- [TASK ITEM]: Look through the records, and wherever the string "CheckInherentsResult" turns up, copy out that line.

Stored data
※ ※ ※

Section facts.
Context {W Block Header Extrinsic Hash InherentData CheckInherentsResult ApplyExtrinsicResult
  TransactionSource TransactionValidity AccountId DispatchInfo Metadata GrandpaEquivocation
  BabeEquivocation Proof : Type}.
Context `{!Codec Proof, !CodecLaws Proof}.
Context (grandpa_KEY_TYPE babe_KEY_TYPE : bytes).
Context (modules : @Modules W Block Header Extrinsic Hash InherentData CheckInherentsResult
  ApplyExtrinsicResult TransactionSource TransactionValidity AccountId DispatchInfo Metadata
  GrandpaEquivocation BabeEquivocation Proof).

(** [Historical] gives proofs that can be encoded. *)
Hypothesis proofs_encodable : forall k s q s',
  Historical_prove modules k s = (Return (Some q), s') -> encodable q.

Abbreviation robonomics := (robonomics_apis grandpa_KEY_TYPE babe_KEY_TYPE modules).
Abbreviation ipci := (ipci_apis grandpa_KEY_TYPE babe_KEY_TYPE modules).

(** C34: reports of equivocations.  In both runtimes with their own consensus, for
    Grandpa and for BABE: the key ownership proof that a runtime gave for an
    authority, which is the one [Historical] has of the key of that consensus,
    reaches the pallet of that consensus as it was when it comes back with a
    report, in whatever state; and bytes that are no proof never reach a pallet,
    the report being refused with the state as it was. *)
Theorem reports_round_trip apis g b :
  apis = robonomics \/ apis = ipci -> grandpa apis = Some g -> babe apis = Some b ->
  (forall set_id id st p st', grandpa_key_ownership_proof g set_id id st = (Return (Some p), st') ->
     exists q, Historical_prove modules (grandpa_KEY_TYPE, id) st = (Return (Some q), st') /\
       forall e, grandpa_submit_report g e p =
         Grandpa_submit_unsigned_equivocation_report modules e q) /\
  (forall slot id st p st', babe_key_ownership_proof b slot id st = (Return (Some p), st') ->
     exists q, Historical_prove modules (babe_KEY_TYPE, id) st = (Return (Some q), st') /\
       forall e, babe_submit_report b e p = Babe_submit_unsigned_equivocation_report modules e q) /\
  (forall p, (decode p : option Proof) = None -> forall st,
     (forall e, grandpa_submit_report g e p st = (Return None, st)) /\
     (forall e, babe_submit_report b e p st = (Return None, st))).
Proof using Type*.
  intros Hapis Hg Hb.
  assert (g = grandpa_api grandpa_KEY_TYPE modules) as -> by (by destruct Hapis; simplify_eq/=).
  assert (exists d c, b = babe_api babe_KEY_TYPE modules d c) as (d & c & ->)
    by (destruct Hapis; simplify_eq/=; by eauto).
  cbn. split; [|split].
  1,2: intros _ id st p st' Hp; rewrite key_ownership_proof_eq in Hp;
    destruct (Historical_prove _ _ _) as [[[q|]| |] s] eqn:Hq; simplify_eq/=;
    exists q; split; [done|]; intros e; unfold submit_report;
    by rewrite decode_encode by (by eapply proofs_encodable).
  intros p Hp st. split; intros e; by apply report_undecodable.
Qed.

※ ※ ※

- [RESULT OF THE EXERCISE]:
Context {W Block Header Extrinsic Hash InherentData CheckInherentsResult ApplyExtrinsicResult
Context (modules : @Modules W Block Header Extrinsic Hash InherentData CheckInherentsResult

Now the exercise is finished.